(SOURCE RECORDS)

(* ===== verification/PrimReduce.v ===== *)
(** * PrimReduce: the reduce primitive

    [program/compute/reduce/{model,operation,plan,reference}.hpp] of the kernel,
    [accel/cpu/reduce/reference.hpp] and the part of [ExecuteCpuReduce]
    ([accel/cpu/reduce.cpp]) after its buffers are looked up. *)
From stdpp Require Import base numbers list option strings.
From Stdlib Require Import ZArith Lia.
From S2P Require Import Prelude Checked Primitives.

Inductive ReduceOp := Sum | CountNonzero | Min | Max | OtherReduceOp (value : Z).
Inductive ReduceElement := ReduceU32 | ReduceU64 | OtherReduceElement (value : Z).
#[export] Instance ReduceOp_eq_dec : EqDecision ReduceOp.
Proof. solve_decision. Defined.
#[export] Instance ReduceElement_eq_dec : EqDecision ReduceElement.
Proof. solve_decision. Defined.

Definition kReduceItemsPerThread : Z := 8.
Definition kReduceFirstPassMaxGroups : Z := 128.
Definition kReduceWideElementBytes : Z := 16.
Definition kStatusBytes : Z := 4.

Definition ReduceUsesWidePartials (op : ReduceOp) : bool := bool_decide (op = Sum) || bool_decide (op = CountNonzero).
Definition valid (op : ReduceOp) : bool :=
  bool_decide (op = Sum) || bool_decide (op = CountNonzero) || bool_decide (op = Min) || bool_decide (op = Max).

Record ReduceDesc := {
  d_op : ReduceOp; d_element : ReduceElement; d_element_count : Z; d_block_size : Z; d_count_source : ComputeCountSource;
}.
Record ReducePlan := {
  p_op : ReduceOp; p_element : ReduceElement; p_element_count : Z; p_element_bytes : Z; p_block_size : Z;
  items_per_thread : Z; first_pass_group_count : Z; p_pass_count : Z; partial_element_count : Z;
  partial_element_bytes : Z; p_partial_bytes : Z; status_bytes : Z; p_temp_bytes : Z;
  p_count_source : ComputeCountSource; p_ok : bool; p_reason : string;
}.
Record ReduceResult := { r_element_count : Z; r_total : Z; r_ok : bool; r_reason : string }.

(** ** [PlanReduce] *)
Definition ElementBytes (element : ReduceElement) : Z := match element with ReduceU32 => 4 | ReduceU64 => 8 | OtherReduceElement _ => 0 end.

Definition RejectPlan (desc : ReduceDesc) (element_bytes items_per_thread first_pass_group_count pass_count partial_element_count
    partial_element_bytes partial_bytes temp_bytes : Z) (reason : string) : ReducePlan :=
  {| p_op := d_op desc; p_element := d_element desc; p_element_count := d_element_count desc; p_element_bytes := element_bytes;
     p_block_size := d_block_size desc; items_per_thread := items_per_thread; first_pass_group_count := first_pass_group_count;
     p_pass_count := pass_count; partial_element_count := partial_element_count; partial_element_bytes := partial_element_bytes;
     p_partial_bytes := partial_bytes; status_bytes := kStatusBytes; p_temp_bytes := temp_bytes;
     p_count_source := d_count_source desc; p_ok := false; p_reason := reason |}.

Definition BlockSizeAdmitted (block_size count : Z) : bool := negb (block_size =? 0) && negb ((block_size =? 1) && (count >? 1)).
Definition ReduceGroupCount (element_count group_width : Z) : Z := Checked.ceil element_count group_width.

(** The narrow tree: [current_count], [pass_count] and [partial_element_count] of one pass.
    A pass at least halves the count, so 65 passes are more than a [u64] count needs. *)
Definition narrow_pass (block_size : Z) (reject : Z -> Z -> ReducePlan) (st : Z * Z * Z) : option (flow (Z * Z * Z) ReducePlan) :=
  let '(current_count, pass_count, partial_count) := st in
  let next_count := ReduceGroupCount current_count block_size in
  let pass_count := wrap64 (pass_count + 1) in
  if next_count >? 1 then
    if negb (Checked.add_fits partial_count next_count) then Some (Return (reject pass_count partial_count))
    else Some (Next (next_count, pass_count, wrap64 (partial_count + next_count)))
  else Some (Next (next_count, pass_count, partial_count)).

Definition narrow_tree (block_size : Z) (reject : Z -> Z -> ReducePlan) (element_count : Z) : option (flow (Z * Z * Z) ReducePlan) :=
  while_loop 65 (fun '(current_count, _, _) => current_count >? 1) (narrow_pass block_size reject) (element_count, 0, 0).

(** The sizes and the accepted plan behind the passes. *)
Definition finish_plan (desc : ReduceDesc) (element_bytes items_per_thread first_pass_group_count partial_element_bytes
    pass_count partial_element_count : Z) : ReducePlan :=
  let reject partial_bytes := RejectPlan desc element_bytes items_per_thread first_pass_group_count pass_count partial_element_count
    partial_element_bytes partial_bytes 0 "compute_reduce_temp_overflow" in
  if negb (Checked.mul_fits partial_element_count partial_element_bytes) then reject 0 else
  let partial_bytes := wrap64 (partial_element_count * partial_element_bytes) in
  if negb (Checked.add_fits partial_bytes kStatusBytes) then reject partial_bytes else
  {| p_op := d_op desc; p_element := d_element desc; p_element_count := d_element_count desc; p_element_bytes := element_bytes;
     p_block_size := d_block_size desc; items_per_thread := items_per_thread; first_pass_group_count := first_pass_group_count;
     p_pass_count := pass_count; partial_element_count := partial_element_count; partial_element_bytes := partial_element_bytes;
     p_partial_bytes := partial_bytes; status_bytes := kStatusBytes; p_temp_bytes := wrap64 (partial_bytes + kStatusBytes);
     p_count_source := d_count_source desc; p_ok := true; p_reason := "ok" |}.

Definition PlanReduce (desc : ReduceDesc) : option ReducePlan :=
  let reject0 := RejectPlan desc 0 0 0 0 0 0 0 0 in
  if negb (valid (d_op desc)) then Some (reject0 "compute_reduce_op_unsupported") else
  if count_source_unsupported (d_count_source desc) then Some (reject0 "compute_reduce_count_source_unsupported") else
  let element_bytes := ElementBytes (d_element desc) in
  if element_bytes =? 0 then Some (reject0 "compute_reduce_element_unsupported") else
  let wide := ReduceUsesWidePartials (d_op desc) in
  let items_per_thread := if wide then kReduceItemsPerThread else 1 in
  let partial_element_bytes := if wide then kReduceWideElementBytes else element_bytes in
  let early := RejectPlan desc element_bytes items_per_thread 0 0 0 partial_element_bytes 0 0 in
  if d_element_count desc =? 0 then Some (early "compute_reduce_count_zero") else
  if negb (BlockSizeAdmitted (d_block_size desc) (d_element_count desc)) then Some (early "compute_reduce_block_invalid") else
  if negb (Checked.mul_fits (d_block_size desc) items_per_thread) then Some (early "compute_reduce_temp_overflow") else
  let first_pass_width := wrap64 (d_block_size desc * items_per_thread) in
  let groups := ReduceGroupCount (d_element_count desc) first_pass_width in
  let first_pass_group_count := if wide && (groups >? kReduceFirstPassMaxGroups) then kReduceFirstPassMaxGroups else groups in
  let finish := finish_plan desc element_bytes items_per_thread first_pass_group_count partial_element_bytes in
  if wide then
    Some (finish (if first_pass_group_count >? 1 then 2 else 1) (if first_pass_group_count >? 1 then first_pass_group_count else 0))
  else
    after (narrow_tree (d_block_size desc) (fun pass_count partial_count =>
        RejectPlan desc element_bytes items_per_thread first_pass_group_count pass_count partial_count partial_element_bytes 0 0
          "compute_reduce_temp_overflow") (d_element_count desc))
      (fun '(_, pass_count, partial_count) => Some (finish (if pass_count =? 0 then 1 else pass_count) partial_count)).

(** ** The reference reductions

    A reduction writes [output[0]] when it succeeds. *)
Definition Reject (element_count total : Z) (reason : string) : ReduceResult :=
  {| r_element_count := element_count; r_total := total; r_ok := false; r_reason := reason |}.
Definition reduce_ok (element_count total : Z) : ReduceResult :=
  {| r_element_count := element_count; r_total := total; r_ok := true; r_reason := "ok" |}.

(** The guards and the final write that the reductions share. *)
Definition reduce_call (element_count : Z) (input output : buffer) (word : Z -> Z)
    (loop : list Z -> option (flow Z ReduceResult)) : option (ReduceResult * buffer) :=
  if element_count =? 0 then Some (Reject 0 0 "compute_reduce_count_zero", output) else
  match input, output with
  | Some input, Some out =>
      after (r ← loop input; Some match r with Next running => Next running | Return rejected => Return (rejected, output) end)
        (fun running => out ← zset out 0 (word running); Some (reduce_ok element_count running, Some out))
  | _, _ => Some (Reject element_count 0 "compute_reduce_buffer_invalid", output)
  end.

Definition ReduceMinMax (input output : buffer) (element_count : Z) (maximum : bool) : option (ReduceResult * buffer) :=
  reduce_call element_count input output (fun v => v) (fun input =>
    first ← zget input 0;
    for_loop (fun selected index =>
      value ← zget input index;
      Some (Next (if (maximum && (value >? selected)) || (negb maximum && (value <? selected)) then value else selected)))
      first (range 1 element_count)).

Definition ReferenceReduceSumU32 (input output : buffer) (element_count : Z) : option (ReduceResult * buffer) :=
  reduce_call element_count input output wrap32 (fun input =>
    for_loop (fun running index =>
      value ← zget input index;
      if negb (Checked.add_fits running value) then Some (Return (Reject element_count running "compute_reduce_sum_overflow"))
      else
        let running := wrap64 (running + value) in
        Some (if running >? U32_MAX then Return (Reject element_count running "compute_reduce_sum_overflow") else Next running))
      0 (range 0 element_count)).

Definition ReferenceReduceSumU64 (input output : buffer) (element_count : Z) : option (ReduceResult * buffer) :=
  reduce_call element_count input output (fun v => v) (fun input =>
    for_loop (fun running index =>
      value ← zget input index;
      Some (if negb (Checked.add_fits running value) then Return (Reject element_count running "compute_reduce_sum_overflow")
            else Next (wrap64 (running + value)))) 0 (range 0 element_count)).

Definition ReferenceReduceCountNonzeroU32 (input output : buffer) (element_count : Z) : option (ReduceResult * buffer) :=
  reduce_call element_count input output wrap32 (fun input =>
    for_loop (fun running index =>
      value ← zget input index;
      if value =? 0 then Some (Next running)
      else
        let running := wrap64 (running + 1) in
        Some (if running >? U32_MAX then Return (Reject element_count running "compute_reduce_count_overflow") else Next running))
      0 (range 0 element_count)).

Definition ReferenceReduceCountNonzeroU64 (input output : buffer) (element_count : Z) : option (ReduceResult * buffer) :=
  reduce_call element_count input output (fun v => v) (fun input =>
    for_loop (fun running index =>
      value ← zget input index;
      Some (if value =? 0 then Next running
            else if negb (Checked.add_fits running 1) then Return (Reject element_count running "compute_reduce_count_overflow")
            else Next (wrap64 (running + 1)))) 0 (range 0 element_count)).

(** [ReferenceReduceU32] and [ReferenceReduceU64] of the CPU backend. *)
Definition ReferenceReduceU32 (op : ReduceOp) (input output : buffer) (element_count : Z) : option (ReduceResult * buffer) :=
  match op with
  | CountNonzero => ReferenceReduceCountNonzeroU32 input output element_count
  | Min => ReduceMinMax input output element_count false
  | Max => ReduceMinMax input output element_count true
  | _ => ReferenceReduceSumU32 input output element_count
  end.
Definition ReferenceReduceU64 (op : ReduceOp) (input output : buffer) (element_count : Z) : option (ReduceResult * buffer) :=
  match op with
  | CountNonzero => ReferenceReduceCountNonzeroU64 input output element_count
  | Min => ReduceMinMax input output element_count false
  | Max => ReduceMinMax input output element_count true
  | _ => ReferenceReduceSumU64 input output element_count
  end.

(** [__builtin_add_overflow] of [width]-bit signed numbers. *)
Definition add_overflow (width a b : Z) : bool := negb ((- 2 ^ (width - 1) <=? a + b) && (a + b <=? 2 ^ (width - 1) - 1)).

(** [ReferenceReduceSigned<S>]: the buffers hold the words of the signed elements. *)
Definition signed_step (width : Z) (op : ReduceOp) (element_count : Z) (value element : Z) : flow Z ReduceResult :=
  match op with
  | Sum => if add_overflow width value element then Return (Reject element_count 0 "compute_reduce_sum_overflow") else Next (value + element)
  | CountNonzero =>
      if negb (element =? 0) && add_overflow width value 1 then Return (Reject element_count 0 "compute_reduce_count_overflow")
      else Next (if negb (element =? 0) then value + 1 else value)
  | Min => Next (if element <? value then element else value)
  | _ => Next (if element >? value then element else value)
  end.

Definition ReferenceReduceSigned (width : Z) (op : ReduceOp) (input output : buffer) (element_count : Z) : option (ReduceResult * buffer) :=
  match input, output with
  | Some input, Some out =>
      if element_count =? 0 then Some (Reject 0 0 "compute_reduce_buffer_invalid", output) else
      let start := match op with Min => 2 ^ (width - 1) - 1 | Max => - 2 ^ (width - 1) | _ => 0 end in
      after (r ← for_loop (fun value index => word ← zget input index; Some (signed_step width op element_count value (to_signed width word)))
               start (range 0 element_count);
             Some match r with Next value => Next value | Return rejected => Return (rejected, output) end)
        (fun value => out ← zset out 0 (value mod 2 ^ width); Some (reduce_ok element_count 0, Some out))
  | _, _ => Some (Reject 0 0 "compute_reduce_buffer_invalid", output)
  end.

(** ** [ExecuteCpuReduce] after the lookups *)
Definition check_of (outcome : ReduceResult * buffer) : AccelCheck * buffer :=
  let '(result, out) := outcome in (if r_ok result then accel_ok else accel_fail (r_reason result), out).

Definition run_cpu_reduce (op : ReduceOp) (plan : ReducePlan) (is_signed : bool) (input output : buffer) : option (AccelCheck * buffer) :=
  let u32 := bool_decide (p_element plan = ReduceU32) in
  let n := p_element_count plan in
  outcome ← (if is_signed then ReferenceReduceSigned (if u32 then 32 else 64) op input output n
             else if u32 then ReferenceReduceU32 op input output n
             else ReferenceReduceU64 op input output n);
  Some (check_of outcome).

(** ** What a reduction means *)
Definition lane_width (plan : ReducePlan) : Z := if bool_decide (p_element plan = ReduceU32) then 32 else 64.

Definition reduce_value (op : ReduceOp) (l : list Z) : Z :=
  match op with
  | CountNonzero => zlen (filter (fun v => v <> 0) l)
  | Min => match l with [] => 0 | x :: l => foldl Z.min x l end
  | Max => match l with [] => 0 | x :: l => foldl Z.max x l end
  | _ => foldr Z.add 0 l
  end.

Definition overflow_reason (op : ReduceOp) : string :=
  match op with CountNonzero => "compute_reduce_count_overflow" | _ => "compute_reduce_sum_overflow" end.

(** The first [n] elements of a buffer. *)
Definition lanes_of (w : Z) (is_signed : bool) (input : list Z) (n : Z) : list Z :=
  map (lane_value w is_signed) (take (Z.to_nat n) input).

(** The value of the first [k] elements. *)
Definition partial_value (op : ReduceOp) (lanes : list Z) (k : Z) : Z := reduce_value op (take (Z.to_nat k) lanes).

(** Either every partial result fits the lane and the result is written, or one does not
    and nothing is. *)
Definition reduces (w : Z) (is_signed : bool) (op : ReduceOp) (lanes : list Z) (out : list Z) (r : AccelCheck * buffer) : Prop :=
  ((forall k, 0 < k <= zlen lanes -> lane_fits w is_signed (partial_value op lanes k)) /\
   r = (accel_ok, Some (<[0%nat := reduce_value op lanes mod 2 ^ w]> out))) \/
  ((exists k, 0 < k <= zlen lanes /\ ~ lane_fits w is_signed (partial_value op lanes k)) /\ r = (accel_fail (overflow_reason op), Some out)).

(End SOURCE RECORDS)

_WORK REQUIRED_. State only the count of lines above that hold the string "selected".

_ANSWER TO THE EXERCISE_. 2